Stephanie here. Noah sent me a copy of Marshall McLuhan’s The Medium is the Massage, published in 1967 because I’d never read it. (How is it possible I hadn't read it? Who knows. Moving on.)
For others who are uninitiated, McLuhan was part philosopher, part futurist who predicted the internet, part poet-slash-artist who wrote at the intersection of media, technology, and humanity with a great deal of curiosity and concern. He became a pop icon with a cameo in Annie Hall, was featured in magazines like Harper’s and Vogue, cited everywhere, referenced on The Sopranos and in Peter Gabriel lyrics, etc. It’s been widely reported that he was religious. Perhaps it’s more accurate to say he was deeply spiritual, a seeker who anchored his longing for beauty and truth in the orthodoxy of organized religion, which did not necessarily mean the same thing in 1937, the year he converted to Catholicism at age 26, as it does today.
McLuhan’s style seemed matter-of-fact and his temperament, pragmatic. In short, he probably would have squashed a wayward spider with a tissue and flushed it down the toilet rather than gingerly relocating it to the backyard.
But that’s not to say he was unemotional. He wrote with the urgency of the atomic age. His sentences read like the incessant ringing of a rotary phone that possibly no one will answer, his themes develop in bold graphics and with black-and-white images that emerged from the chemical baths of their darkrooms.
Why is this interesting?
All of this surfaced, several weeks ago, when Noah wrote about McLuhan’s relevance to today’s public discourse on artificial intelligence. And as I dove into my gifted book, I realized I had absorbed more of McLuhan’s influence and ideas than I’d originally assumed: I just hadn’t become a superfan yet. That may describe you, too.
Know that those superfans exist. In some tech circles, McLuhan is thought of as a prophet, a diviner of technology due to his ability to predict trends (he was named the patron saint of Wired in 1992). Consider this passage, which opens The Medium is the Massage:
The medium, or process, of our time—electronic technology—is reshaping and restructuring patterns of social interdependence and every aspect of our personal life. It is forcing us to reconsider and re-evaluate practically every thought, every action, and every institution formerly taken for granted. Everything is changing—you, your family, your neighborhood, your education, your job, your government, your relation to “the others.” And they’re changing dramatically.

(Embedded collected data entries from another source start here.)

(** * Phaser game objects: [Phaser.Text] and [Phaser.Events]

    A shallow embedding of [src/gameobjects/Text.js] and
    [src/gameobjects/Events.js], and the properties of the update cycle,
    the property setters, the constructors and the destroy routines; the
    [angle] property is followed through the rounding of binary64. *)

From Stdlib Require Import Bool List String Arith ZArith Lia.
From Stdlib Require Import Floats.
Import ListNotations.

Set Implicit Arguments.

(** ** JavaScript values

    Fields of a JavaScript object hold any value of the language.  Numbers
    are IEEE 754 binary64, here the kernel's primitive floats; an object is
    known by its reference only. *)

Module JS.

Inductive value : Type :=
  | Undefined
  | Null
  | Boolean (b : bool)
  | Number (f : float)
  | String (s : string)
  | Object (ref : nat).

  (** The number literals that occur in the sources. *)
Definition num_0 : value := Number 0%float.
Definition num_1 : value := Number 1%float.
Definition num_neg1 : value := Number (-1)%float.
Definition NaN : value := Number nan.
Definition empty_string : value := String EmptyString.

  (** [ToBoolean] (ES5 9.2): [undefined], [null], [false], [+0], [-0], [NaN]
      and the empty string are falsy, everything else is truthy. *)
Definition ToBoolean (v : value) : bool :=
    match v with
    | Undefined | Null => false
    | Boolean b => b
    | Number f => negb (PrimFloat.eqb f 0%float || is_nan f)
    | String s => negb (String.eqb s EmptyString)
    | Object _ => true
    end.

  (** [a || b] evaluates to [a] when [a] is truthy and to [b] otherwise. *)
Definition or (a b : value) : value := if ToBoolean a then a else b.

Definition is_NaN (v : value) : bool :=
    match v with
    | Number f => is_nan f
    | _ => false
    end.

  (** Strict equality [a === b] (ES5 11.9.6): no conversion; [NaN] differs
      from itself, [+0] equals [-0], objects are compared by reference. *)
Definition strict_eq (a b : value) : bool :=
    match a, b with
    | Undefined, Undefined => true
    | Null, Null => true
    | Boolean p, Boolean q => Bool.eqb p q
    | Number x, Number y => PrimFloat.eqb x y
    | String s, String t => String.eqb s t
    | Object r, Object r' => Nat.eqb r r'
    | _, _ => false
    end.

Definition strict_neq (a b : value) : bool := negb (strict_eq a b).

  (** Abstract equality [a == b] (ES5 11.9.3) converts its operands.  The
      two conversions that run code outside this repository are taken as
      parameters: [StringToNumber] reads a string as a numeric literal
      (ES5 9.3.1) and [ToPrimitive] is an object's default value (ES5 8.12.8).  *)
Section AbstractEquality.

Variable StringToNumber : string -> float.
Variable ToPrimitive : nat -> value.

Definition bool_to_number (b : bool) : float :=
      if b then 1%float else 0%float.

    (** Steps 1 to 7 and 10 of the algorithm, on two primitive values.  A
        boolean operand is first replaced by its number (steps 6 and 7). *)
Definition prim_eq (a b : value) : bool :=
      let unbool v := match v with Boolean p => Number (bool_to_number p) | _ => v end in
      match unbool a, unbool b with
      | Undefined, Undefined | Undefined, Null
      | Null, Undefined | Null, Null => true
      | Number x, Number y => PrimFloat.eqb x y
      | String s, String t => String.eqb s t
      | Number x, String t => PrimFloat.eqb x (StringToNumber t)
      | String s, Number y => PrimFloat.eqb (StringToNumber s) y
      | _, _ => false
      end.

    (** Steps 8 and 9 replace an object that meets a string, a number or a
        boolean by its primitive value; two objects are equal when they are
        the same object, and an object never equals [undefined] or [null]. *)
Definition loose_eq (a b : value) : bool :=
      match a, b with
      | Object r, Object r' => Nat.eqb r r'
      | Object _, (Undefined | Null) | (Undefined | Null), Object _ => false
      | Object r, _ => prim_eq (ToPrimitive r) b
      | _, Object r => prim_eq a (ToPrimitive r)
      | _, _ => prim_eq a b
      end.

Definition loose_neq (a b : value) : bool := negb (loose_eq a b).

End AbstractEquality.

End JS.

(** ** Calls to collaborators and faults

    The code talks to objects whose code is elsewhere: its group, the DOM
    node that holds its canvas, the PIXI text it extends, its signals.  A
    method's outcome keeps the calls it made to them, in order; what a
    collaborator does inside is not modelled.  A method faults when it reads
    a property of [null]: JavaScript throws a [TypeError] there and the
    statements that follow do not run.  It also faults when a collaborator
    throws; the group, the DOM and the PIXI text are taken to return, a
    signal's [dispose()] may throw. *)

Module Member.

  (** The signal members of a [Phaser.Events]. *)
Inductive t : Type :=
  | onAddedToGroup | onRemovedFromGroup | onKilled | onRevived | onOutOfBounds
  | onInputOver | onInputOut | onInputDown | onInputUp | onDragStart | onDragStop
  | onAnimationStart | onAnimationComplete | onAnimationLoop.

End Member.

Module Effect.

Inductive call : Type :=
  | Group_remove (group : nat)        (* group.remove(this) *)
  | Node_removeChild (parent : nat)   (* parentNode.removeChild(canvas) *)
  | Text_setText (text : JS.value)    (* this.setText(value) *)
  | Text_setStyle (style : JS.value)  (* this.setStyle(value) *)
  | Signal_dispose (m : Member.t).    (* this.<m>.dispose() *)

Inductive error : Type :=
  | TypeError (property : string)     (* Cannot read property ... of null *)
  | Thrown (c : call).                (* the collaborator threw *)

Inductive outcome (A : Type) : Type :=
  | Returns (a : A) (calls : list call)
  | Throws (e : error) (calls : list call).

Arguments Throws {A} e calls.

Definition ret {A} (a : A) : outcome A := Returns a [].

Definition throw {A} (e : error) : outcome A := Throws e [].

Definition invoke (c : call) : outcome unit := Returns tt [c].

Definition bind {A B} (m : outcome A) (k : A -> outcome B) : outcome B :=
    match m with
    | Returns a calls =>
        match k a with
        | Returns b calls' => Returns b (calls ++ calls')
        | Throws e calls' => Throws e (calls ++ calls')
        end
    | Throws e calls => Throws e calls
    end.

Definition calls_of {A} (m : outcome A) : list call :=
    match m with
    | Returns _ calls | Throws _ calls => calls
    end.

Definition returned {A} (m : outcome A) : bool :=
    match m with
    | Returns _ _ => true
    | Throws _ _ => false
    end.

End Effect.

Import Effect.

Declare Scope effect_scope.
Delimit Scope effect_scope with effect.
Notation "x <- m ;; k" := (bind m (fun x => k))
  (at level 100, m at next level, right associativity) : effect_scope.
Notation "m ;; k" := (bind m (fun _ => k))
  (at level 100, right associativity) : effect_scope.

(** ** [Phaser.Text] *)

Module Point.

(** A [Phaser.Point]: a mutable pair of coordinates. *)
Record t : Type := mk { x : JS.value; y : JS.value }.

Definition set_x (v : JS.value) (p : t) : t := mk v (y p).
Definition set_y (v : JS.value) (p : t) : t := mk (x p) v.

End Point.

Module Cache.

(** The [_cache] object of a text: the dirty flag, the transform cache, the
    previous calculated position and the scale values. *)
Record t : Type := mk {
  dirty : bool;
  a00 : JS.value;
  a01 : JS.value;
  a02 : JS.value;
  a10 : JS.value;
  a11 : JS.value;
  a12 : JS.value;
  id : JS.value;
  x : JS.value;
  y : JS.value;
  scaleX : JS.value;
  scaleY : JS.value
}.

Definition set_dirty (b : bool) (c : t) : t :=
  mk b (a00 c) (a01 c) (a02 c) (a10 c) (a11 c) (a12 c) (id c) (x c) (y c)
     (scaleX c) (scaleY c).

Definition set_x (v : JS.value) (c : t) : t :=
  mk (dirty c) (a00 c) (a01 c) (a02 c) (a10 c) (a11 c) (a12 c) (id c) v (y c)
     (scaleX c) (scaleY c).

Definition set_y (v : JS.value) (c : t) : t :=
  mk (dirty c) (a00 c) (a01 c) (a02 c) (a10 c) (a11 c) (a12 c) (id c) (x c) v
     (scaleX c) (scaleY c).

End Cache.

Module Canvas.

(** The canvas element a text draws on; [parentNode] is the DOM node it is
    attached to, if any. *)
Record t : Type := mk { parentNode : option nat }.

End Canvas.

Module Surface.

Imagine his university late one night. Buildings are empty and locked, library books are put away on shelves, mice snuggled up and asleep in their laboratory cages. There’s McLuhan in his office, smoking a cigarette and thinking, “Everything is changing and by force. Every aspect of our lives. Dramatically.”
It is the language of the crusader and dissident alike, the way rhetoric from strongly opposing sides of an argument sometimes meets at the seams.
Once, years ago, I stepped into an elevator in a bank building in downtown Phoenix. An old man, already in the elevator, with wild white hair and sandals, looked at me and said, “I can tell by the shape of your eyebrows that one day you will work in a field that hasn’t been invented yet.” I rarely think about that encounter, but it isn’t one you easily forget, either. It reminds me of the time a psychic at a street fair told me I had “owl eyes”—I desperately wanted that to be true, to believe this woman could know my essence.
In that moment in the elevator, an entirely new sense of self whooshed through me and I envisioned a future I’d never dreamed of before. How is it that wanting to be in technology is like no other wanting?
Then the elevator dinged. Its doors opened. I stepped out.